When operating in direct electron-beam therapy mode, a low-powered electron beam was emitted directly from the machine, then spread to safe concentration using scanning magnets. When operating in megavolt X-ray mode, the machine was designed to rotate four components into the path of the electron beam: a target, which converted the electron beam into X-rays; a flattening filter, which equalized the x-ray beam intensity; a set of movable blocks (also called a collimator), which shaped the X-ray beam; and an X-ray ion chamber, which measured the strength of the beam.

The accidents occurred when the high-power electron beam was activated for x-ray therapy, without the target having been rotated into place. The machine's software did not detect that this had occurred, and did not therefore prevent the patient from receiving a potentially lethal dose of radiation. The high-powered electron beam directly struck the patients causing the feeling of an intense electric shock and the occurrence of thermal and radiation burns. In some cases, the injured patients died later from radiation poisoning.

Researchers who investigated the accidents found several contributing causes. These included the following institutional causes:

  • AECL did not have the code independently reviewed.
  • AECL did not consider the design of the software during its reliability modelling.
  • The system documentation did not adequately explain error codes.
  • AECL personnel initially did not believe complaints.
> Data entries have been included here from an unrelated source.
(* ===== verification/GoCrypto.v ===== *)
(** * [crypto/sha256] and [encoding/hex]

    SHA-256 (FIPS 180-4) on byte lists, executable, so that the content hashes
    the program stores can be evaluated on concrete inputs. *)
From S2P Require Import Prelude GoStrings.
Open Scope Z_scope.

Definition mask32 (x : Z) : Z := Z.land x (2 ^ 32 - 1).
Definition add32 (x y : Z) : Z := mask32 (x + y).
Definition rotr32 (x n : Z) : Z := Z.lor (Z.shiftr x n) (mask32 (Z.shiftl x (32 - n))).

(** The round constants are the first 32 fractional bits of the cube roots of
    the first 64 primes, the initial state those of the square roots of the
    first 8: both are computed here instead of being listed. *)
Definition is_prime (n : nat) : bool :=
  (1 <? n)%nat && forallb (fun d => negb (n mod d =? 0)%nat) (seq 2 (n - 2)).
Definition primes : list Z := Eval vm_compute in Z.of_nat <$> List.filter is_prime (seq 2 310).

(** The largest [x < 2^bits] with [x ^ e <= n]. *)
Fixpoint root_below (e n : Z) (bits : nat) (x : Z) : Z :=
  match bits with
  | O => x
  | S k => let y := x + 2 ^ Z.of_nat k in root_below e n k (if y ^ e <=? n then y else x)
  end.
Definition root_fraction (e p : Z) : Z := mask32 (root_below e (p * 2 ^ (32 * e)) 40 0).

Definition sha_k : list Z := Eval vm_compute in root_fraction 3 <$> primes.
Definition sha_init : list Z := Eval vm_compute in root_fraction 2 <$> take 8 primes.

(** The message schedule, most recent word first. *)
Fixpoint sha_extend (n : nat) (w : list Z) : list Z :=
  match n with
  | O => w
  | S n' =>
      let at_ k := default 0 (w !! k) in
      let s0 := Z.lxor (Z.lxor (rotr32 (at_ 14%nat) 7) (rotr32 (at_ 14%nat) 18)) (Z.shiftr (at_ 14%nat) 3) in
      let s1 := Z.lxor (Z.lxor (rotr32 (at_ 1%nat) 17) (rotr32 (at_ 1%nat) 19)) (Z.shiftr (at_ 1%nat) 10) in
      sha_extend n' (add32 (add32 (at_ 15%nat) s0) (add32 (at_ 6%nat) s1) :: w)
  end.

Definition sha_round (st : list Z) (kw : Z * Z) : list Z :=
  match st with
  | [a; b; c; d; e; f; g; h] =>
      let s1 := Z.lxor (Z.lxor (rotr32 e 6) (rotr32 e 11)) (rotr32 e 25) in
      let ch := Z.lxor (Z.land e f) (Z.land (Z.lxor e (2 ^ 32 - 1)) g) in
      let t1 := add32 (add32 (add32 h s1) (add32 ch kw.1)) kw.2 in
      let s0 := Z.lxor (Z.lxor (rotr32 a 2) (rotr32 a 13)) (rotr32 a 22) in
      let maj := Z.lxor (Z.lxor (Z.land a b) (Z.land a c)) (Z.land b c) in
      [add32 t1 (add32 s0 maj); a; b; c; add32 d t1; e; f; g]
  | _ => st
  end.

Fixpoint words_be (l : list Z) : list Z :=
  match l with
  | a :: b :: c :: d :: l' =>
      Z.lor (Z.lor (Z.shiftl a 24) (Z.shiftl b 16)) (Z.lor (Z.shiftl c 8) d) :: words_be l'
  | _ => []
  end.

Definition sha_block (st : list Z) (block : list Z) : list Z :=
  let w := rev (sha_extend 48 (rev (words_be block))) in
  zip_with add32 st (fold_left sha_round (zip sha_k w) st).

Fixpoint sha_blocks (n : nat) (st : list Z) (l : list Z) : list Z :=
  match n with
  | O => st
  | S n' => sha_blocks n' (sha_block st (take 64 l)) (drop 64 l)
  end.

Definition be_bytes (n : nat) (x : Z) : list Z :=
  map (fun i => Z.land (Z.shiftr x (8 * Z.of_nat i)) 255) (rev (seq 0 n)).

Definition sha_pad (l : list Z) : list Z :=
  let n := Z.of_nat (length l) in
  l ++ 128 :: replicate (Z.to_nat ((55 - n) mod 64)) 0 ++ be_bytes 8 (8 * n).

(** [sha256.Sum256] *)
Definition Sum256 (s : string) : list Z :=
  let p := sha_pad (bytes s) in
  flat_map (be_bytes 4) (sha_blocks (length p / 64)%nat sha_init p).

Definition hex_char (n : Z) : Ascii.ascii := char_of (if n <? 10 then 48 + n else 87 + n).

(** [hex.EncodeToString] and [fmt.Sprintf] with the hexadecimal verb *)
Fixpoint hex_encode (l : list Z) : string :=
  match l with
  | [] => EmptyString
  | b :: l' => String (hex_char (Z.shiftr b 4)) (String (hex_char (Z.land b 15)) (hex_encode l'))
  end.

Definition sha256_hex (s : string) : string := hex_encode (Sum256 s).

Example sha256_abc :
  sha256_hex "abc" = "ba7816bf8f01cfea414140de5dae2223b00361a396177a9cb410ff61f20015ad"%string.
Proof. vm_compute. reflexivity. Qed.

Lemma length_hex_encode l : String.length (hex_encode l) = (2 * length l)%nat.
Proof. induction l; simpl; lia. Qed.

Lemma length_sha_round st kw : length st = 8%nat -> length (sha_round st kw) = 8%nat.
Proof. intros H. destruct st as [|? [|? [|? [|? [|? [|? [|? [|? [|]]]]]]]]]; done. Qed.

Lemma length_sha_block st block : length st = 8%nat -> length (sha_block st block) = 8%nat.
Proof.
  intros H. unfold sha_block. rewrite length_zip_with, H.
  assert (forall kws st, length st = 8%nat -> length (fold_left sha_round kws st) = 8%nat) as Hf.
  { induction kws as [|kw kws IH]; intros s Hs; simpl; [done|]. by apply IH, length_sha_round. }
  by rewrite Hf.
Qed.

Lemma length_sha_blocks n st l : length st = 8%nat -> length (sha_blocks n st l) = 8%nat.
Proof. revert st l. induction n as [|n IH]; intros st l H; simpl; [done|]. by apply IH, length_sha_block. Qed.

Lemma length_sha256_hex s : String.length (sha256_hex s) = 64%nat.
Proof.
  unfold sha256_hex, Sum256. rewrite length_hex_encode.
  pose proof (length_sha_blocks (length (sha_pad (bytes s)) / 64) sha_init (sha_pad (bytes s)) eq_refl) as H.
  revert H. generalize (sha_blocks (length (sha_pad (bytes s)) / 64) sha_init (sha_pad (bytes s))).
  intros l H. by destruct l as [|? [|? [|? [|? [|? [|? [|? [|? [|]]]]]]]]].
Qed.

(** Hashes are only ever computed by [vm_compute], never by unification. *)
#[global] Opaque sha256_hex.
The researchers also found several engineering issues:

  • The design did not have any hardware interlocks to prevent the electron-beam from operating in its high-energy mode without the target in place.
  • The engineer had reused software from older models. These models had hardware interlocks that masked their software defects. Those hardware safeties had no way of reporting that they had been triggered, so there was no indication of the existence of faulty software commands.
  • The hardware provided no way for the software to verify that sensors were working correctly (see open-loop controller). The table-position system was the first implicated in Therac-25's failures; the manufacturer gave it redundant switches to cross-check their operation.
  • The equipment control task did not properly synchronize with the operator interface task, so that race conditions occurred if the operator changed the setup too quickly. This was evidently missed during testing, since it took some practice before operators were able to work quickly enough for the problem to occur.
  • The software set a flag variable by incrementing it. Occasionally an arithmetic overflow occurred, causing the software to bypass safety checks.
  • The software was written in assembly language. While this was more common at the time than it is today, assembly language is harder to debug than most high-level languages.